KENWOODのDP-1000は1985年11月に発売されたCDプレーヤーです。上位機種のDP-2000(149,800円)と一部のパーツを共有する兄弟機で、FM fanのダイナミック大賞の部門賞に選ばれています。

ライバル機はSONY CDP-70、DENON DCD-1100、YAMAHA CD-550、Aurex XR-Z40、ALPINE/LUXMAN D-103など。


1985年ごろは年に2回、CDプレーヤーの新製品の発売時期がありました。この年の2月に発売されたmarantz CD-34(59,800円)が大ヒットしたため、秋に発売される各メーカーの普及価格帯のモデルは、大きな影響を受けることになります。

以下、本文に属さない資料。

(* ===== verification/Identity.v ===== *)
(** * Identity: the identity plane ([crates/connectors/src/idryx.rs],
    [crates/api/src/identity/commands.rs], [state.rs])

    The plane reads idryx through one client without a key: its identities, its
    alerts and its suggestions, as of the moment idryx was started.  A rescan
    runs the idryx binary, when there is one, over the event files of the
    environment, and answers with the alerts it printed.  The search for the
    environment is [Discover.Identity]; the other run of the binary, the
    Agent-BOM, is in [EvidencePack].

    serde's readers are the class [IdryxWire]. *)
From S2P Require Import Prelude Text Json Prog Http Effects.
From S2P Require Discover Cloud.
From S2P Require EvidencePack.
Import EvidencePack (Output, Exited, mkOutput, stdout, stderr, success, said, Out, Spawn, Asked, Ran, out).

(** ** The client ([idryx.rs]) *)

Record Permission : Type := mkPermission { p_name : str; admin : bool; used : bool }.
Record Remediation : Type := mkRemediation { r_kind : str; r_explanation : str; r_code : str; r_created_at : str }.
Record Identity : Type := mkIdentity
  { id : str; identity_type : str; privileged : bool; i_source : str; owner : str; created : str; last_used : str; runtime : str;
    on_behalf_of : list str; permissions : list Permission; remediation : option Remediation; rotation : option Remediation;
    events : Z; i_alerts : Z }.
Record Alert : Type := mkAlert { detector : str; identity : str; severity : str; time : str; summary : str }.
Record Recommendation : Type := mkRecommendation
  { n_identity : str; n_kind : str; n_explanation : str; n_code : str; n_created_at : str }.

Inductive IdryxError : Type :=
| Transport (e : str)
| BadJson (e : str)
| Api (status : Z) (body : str)
| Cli (e : str).
Definition idryx_error_text (e : IdryxError) : str :=
  match e with
  | Transport e => #"http transport: " ++ e
  | BadJson e => #"json: " ++ e
  | Api status body => #"idryx returned HTTP " ++ dec status ++ #": " ++ body
  | Cli e => #"idryx detect: " ++ e
  end.

Class IdryxWire := {
  read_identities : list Z -> result (list Identity) str;
  read_alerts : list Z -> result (list Alert) str;
  read_recommendations : list Z -> result (list Recommendation) str;
}.

(** The client is its base; [built]: whether the HTTP client could be built. *)
Record IdryxClient : Type := mkClient { base_url : str }.
Definition new (built : result unit str) (base_url : str) : result IdryxClient IdryxError :=
  let? _ := map_err Transport built in Ok (mkClient (Cloud.base_url_of base_url)).
Definition idryx_request (c : IdryxClient) (path : str) : Request := mkRequest #"GET" (base_url c ++ path) None [] [].
Definition parse_response {T} (read : list Z -> result T str) (x : result Response str) : result T IdryxError :=
  let? r := map_err Transport x in
  let? bytes := map_err Transport (whole (chunks r)) in
  if is_success (Http.status r) then map_err BadJson (read bytes) else Err (Api (Http.status r) (from_utf8_lossy bytes)).
Definition get {T} (read : list Z -> result T str) (c : IdryxClient) (path : str) : program (result T IdryxError) :=
  do x <- Send (idryx_request c path); Ret (parse_response read x).
(** Only the status counts. *)
Definition healthz (c : IdryxClient) : program (result bool IdryxError) :=
  do x <- Send (idryx_request c #"/healthz"); Ret (let? r := map_err Transport x in Ok (is_success (Http.status r))).

Section Client.
Context {IW : IdryxWire}.
Definition list_identities (c : IdryxClient) : program (result (list Identity) IdryxError) := get read_identities c #"/api/identities".
Definition list_alerts (c : IdryxClient) : program (result (list Alert) IdryxError) := get read_alerts c #"/api/alerts".
Definition list_remediations (c : IdryxClient) : program (result (list Recommendation) IdryxError) :=
  get read_recommendations c #"/api/remediations".

Definition detect_args (min_severity : str) (loads : list (str * str)) : list str :=
  [ #"detect"; #"--format"; #"json"; #"--min-severity"; min_severity]
  ++ flat_map (fun l => [ #"--load"; l.1 ++ #":" ++ l.2]) loads.
Definition detected (bin : str) (x : result Output str) : result (list Alert) IdryxError :=
  let? o := map_err (fun e => Cli (#"spawn " ++ bin ++ #": " ++ e)) x in
  if negb (success o)
  then Err (Cli (#"`idryx detect` exited " ++ EvidencePack.status_text (EvidencePack.status o) ++ #": " ++ said o))
  else map_err BadJson (read_alerts (stdout o)).
Definition rescan (bin : str) (loads : list (str * str)) (min_severity : str)
  : EvidencePack.program (result (list Alert) IdryxError) :=
  Do (Spawn bin (detect_args min_severity loads)) (fun x => Ret (detected bin x)).
End Client.

(** ** The plane's state ([state.rs]) *)

Record IdentityClient : Type := mkIdentityClient
  { client : IdryxClient; source : Discover.EnvSource; idryx_url : str; idryx_bin : option str; rescan_loads : list (str * str) }.
Inductive IdentityInner : Type :=
| Bootstrapping
| NoEnvironment
| Unreachable (source : Discover.EnvSource) (idryx_url reason : str)
| Ready (client : IdentityClient).

Inductive IdentityError : Type :=
| EBootstrapping
| ENoEnvironment
| EUnreachable (reason : str)
| EIdryx (status : option Z) (message : str)
| RescanUnavailable.
(** [From<IdryxError>]. *)
Definition identity_error (e : IdryxError) : IdentityError :=
  match e with
  | Transport e => EIdryx None (#"could not reach idryx: " ++ e)
  | BadJson e => EIdryx None (#"unexpected response shape from idryx: " ++ e)
  | Api status body => EIdryx (Some status) body
  | Cli message => EIdryx None (#"idryx detect failed: " ++ message)
  end.

Section Plane.
Context {JT : JsonText} {IW : IdryxWire}.

Definition connect (built : result unit str) (resolved : Discover.Identity.ResolvedEnv_identity) : program (result IdryxClient str) :=
  match new built (Discover.Identity.idryx_url resolved) with
  | Err e => Ret (Err (idryx_error_text e))
  | Ok c =>
      do! r <- healthz c;
      Ret (match r with
           | Ok true => Ok c
           | Ok false => Err #"idryx /healthz answered a non-success status"
           | Err e => Err (#"idryx health check failed: " ++ idryx_error_text e)
           end)
  end.
(** [elapsed]: the timeout ran out first; [later]: the disk once idryx has
    answered. *)
Definition bootstrap (w later : Discover.World) (built : result unit str) (elapsed : bool) : program IdentityInner :=
  match Discover.Identity.discover_identity w with
  | None => Ret NoEnvironment
  | Some resolved =>
      let src := Discover.Identity.source resolved in
      let url := Discover.Identity.idryx_url resolved in
      do! r <- connect built resolved;
      Ret (if elapsed then Unreachable src url #"timed out after 10s waiting for idryx to respond"
           else match r with
                | Ok c =>
                    Ready (mkIdentityClient c src url (Discover.Identity.resolve_idryx_bin later)
                      (Discover.Identity.resolve_rescan_loads later (Discover.Identity.events_dir resolved)
                         (Discover.Identity.event_files resolved)))
                | Err reason => Unreachable src url reason
                end)
  end.

(** ** The commands ([commands.rs]) *)

Definition ready_client (inner : IdentityInner) : result IdentityClient IdentityError :=
  match inner with
  | Ready c => Ok c
  | Bootstrapping => Err EBootstrapping
  | NoEnvironment => Err ENoEnvironment
  | Unreachable _ _ reason => Err (EUnreachable reason)
  end.

Inductive IdentityStatusDto : Type :=
| SBootstrapping
| SNoEnvironment
| SUnreachable (source : Discover.EnvSource) (idryx_url reason : str)
| SReady (source : Discover.EnvSource) (idryx_url : str) (rescan_available : bool).
Definition status_dto (inner : IdentityInner) : IdentityStatusDto :=
  match inner with
  | Bootstrapping => SBootstrapping
  | NoEnvironment => SNoEnvironment
  | Unreachable s u r => SUnreachable s u r
  | Ready c => SReady (source c) (idryx_url c) (match idryx_bin c with Some _ => true | None => false end)
  end.
Definition identity_status (inner : IdentityInner) : IdentityStatusDto := status_dto inner.

Definition read_plane {T} (inner : IdentityInner) (ask : IdryxClient -> program (result T IdryxError))
  : program (result T IdentityError) :=
  match ready_client inner with
  | Err e => Ret (Err e)
  | Ok c => do! r <- ask (client c); Ret (map_err identity_error r)
  end.
Definition identity_list_identities (inner : IdentityInner) : program (result (list Identity) IdentityError) :=
  read_plane inner list_identities.
Definition identity_list_alerts (inner : IdentityInner) : program (result (list Alert) IdentityError) :=
  read_plane inner list_alerts.
Definition identity_list_remediations (inner : IdentityInner) : program (result (list Recommendation) IdentityError) :=
  read_plane inner list_remediations.

Definition MIN_SEVERITY : str := #"low".
(** [joined]: what the task that ran it is reported as, when it did not end. *)
Definition identity_rescan (joined : option str) (inner : IdentityInner)
  : EvidencePack.program (result (list Alert) IdentityError) :=
  match ready_client inner with
  | Err e => Ret (Err e)
  | Ok c =>
      match idryx_bin c with
      | None => Ret (Err RescanUnavailable)
      | Some bin =>
          do! r <- rescan bin (rescan_loads c) MIN_SEVERITY;
          Ret (match joined with
               | Some e => Err (EIdryx None (#"rescan task failed to run: " ++ e))
               | None => map_err identity_error r
               end)
      end
  end.

(** ** What the plane asks *)

(** A read asks idryx once, on its own route, and carries no key; a panel
    that is not ready asks nothing and says which of its states it is in. *)
Theorem read_asks_idryx_once {T} (read : list Z -> result T str) path inner :
  Effects.ran [] (read_plane inner (fun c => get read c path)) (fun r tr =>
    match inner with
    | Ready c => exists x, tr = [Sent (mkRequest #"GET" (base_url (client c) ++ path) None [] []) x]
                   /\ r = map_err identity_error (parse_response read x)
    | _ => tr = [] /\ exists e, ready_client inner = Err e /\ r = Err e
    end).
Proof.
  unfold read_plane. destruct inner as [| |s u reason|c]; [simpl; eauto..|]. cbn [ready_client get bind wp event_of app].
  split; [done|]. intros _ x. by exists x.
Qed.

(** Ready means answered: the panel is ready only when the environment's own
    idryx answered its health check with success in time. *)
Theorem ready_panel_was_answered w later built elapsed :
  Effects.ran [] (bootstrap w later built elapsed) (fun inner tr => forall c, inner = Ready c ->
    exists resolved r, Discover.Identity.discover_identity w = Some resolved /\ elapsed = false
      /\ client c = mkClient (Cloud.base_url_of (Discover.Identity.idryx_url resolved))
      /\ source c = Discover.Identity.source resolved
      /\ tr = [Sent (mkRequest #"GET" (Cloud.base_url_of (Discover.Identity.idryx_url resolved) ++ #"/healthz") None [] []) (Ok r)]
      /\ is_success (Http.status r) = true).
Proof.
  unfold bootstrap. destruct (Discover.Identity.discover_identity w) as [res|]; [|done].
  unfold connect, new. destruct built as [[]|e]; [|cbn; intros c; by destruct elapsed].
  cbn [map_err rbind healthz bind wp event_of app]. split; [done|]. intros _ [r|e] c; [|by destruct elapsed].
  cbn [map_err rbind]. destruct elapsed; [done|]. destruct (is_success _) eqn:E; [|done]. intros [= <-]. exists res, r. done.
Qed.

(** A rescan is never made up: its alerts are what one successful run of the
    binary printed, over the load files that were found; without a binary it
    says so and runs nothing. *)
Theorem rescan_is_what_the_binary_printed joined inner :
  EvidencePack.ran [] (identity_rescan joined inner) (fun r tr => forall alerts, r = Ok alerts ->
    exists c bin o, inner = Ready c /\ idryx_bin c = Some bin
      /\ tr = [Ran bin ([ #"detect"; #"--format"; #"json"; #"--min-severity"; #"low"]
                        ++ flat_map (fun l => [ #"--load"; l.1 ++ #":" ++ l.2]) (rescan_loads c)) (Ok o)]
      /\ success o = true /\ read_alerts (stdout o) = Ok alerts).
Proof.
  unfold identity_rescan. destruct inner as [| |s u reason|c]; try done. cbn [ready_client].
  destruct (idryx_bin c) as [bin|] eqn:Eb; [|done]. unfold rescan. cbn [bind wp EvidencePack.event_of app].
  split; [done|]. intros _ [o|e] alerts; destruct joined; try done. unfold detected. cbn [map_err rbind].
  destruct (success o) eqn:Es; [|done]. simpl. destruct (read_alerts (stdout o)) as [l|e] eqn:Ea; [|done]. intros [= ->].
  exists c, bin, o. done.
Qed.
End Plane.

(** ** Examples *)

Module Example.
#[local] Instance demo : IdryxWire :=
  {| read_identities _ := Ok [];
     read_alerts b := if bool_decide (b = #"[]") then Ok [] else Err #"expected value at line 1 column 1";
     read_recommendations _ := Ok [] |}.
Definition panel (bin : option str) : IdentityInner :=
  Ready (mkIdentityClient (mkClient #"http://idryx") (Discover.Taipan #"dev") #"http://idryx/" bin [(#"tokenfuse", #"/e/t.ndjson")]).
Definition rescanned (x : result Output str) : result (list Alert) IdentityError := map_err identity_error (detected #"/bin/idryx" x).
Example rescans :
  rescanned (Ok (mkOutput (Exited 0) #"[]" [])) = Ok []
  /\ rescanned (Ok (mkOutput (Exited 1) #"[]" #"bad flag"))
     = Err (EIdryx None #"idryx detect failed: `idryx detect` exited exit status: 1: bad flag")
  /\ identity_rescan None (panel None) = Ret (Err RescanUnavailable).
Proof. by vm_compute. Qed.
Example status_of_a_panel_without_the_binary :
  status_dto (panel None) = SReady (Discover.Taipan #"dev") #"http://idryx/" false.
Proof. done. Qed.
End Example.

CD-34は最高の内容の物を最低の価格で販売するという、赤字覚悟の「戦略モデル」であり、価格は据え置き型のCDプレーヤーで一番安く、その内容は当時の各社のフラグシップを凌駕するようなものでした。

まず各社が行ったのは価格対策で、YAMAHAとAKAI、Pioneerは価格面で優位に立つために、初めて5万円を切るモデルを投入します。1984年の最も安いモデルが79,800円だったので、1年で3万円以上価格が下がったことになります。またAurex(東芝)は春モデルにMk2という型番をつけて、価格を1万円値下げしてCD-34より安くするなどして対抗しました。

問題はコストを下げる方法で、例えばテクニクスはポータブルプレーヤー「SL-XP7」(49,800円)で開発した技術を、SL-PJ11やSL-P500、SL-P300などの全てのモデルにも投入して、コストダウンをはかるなどの対応をしています。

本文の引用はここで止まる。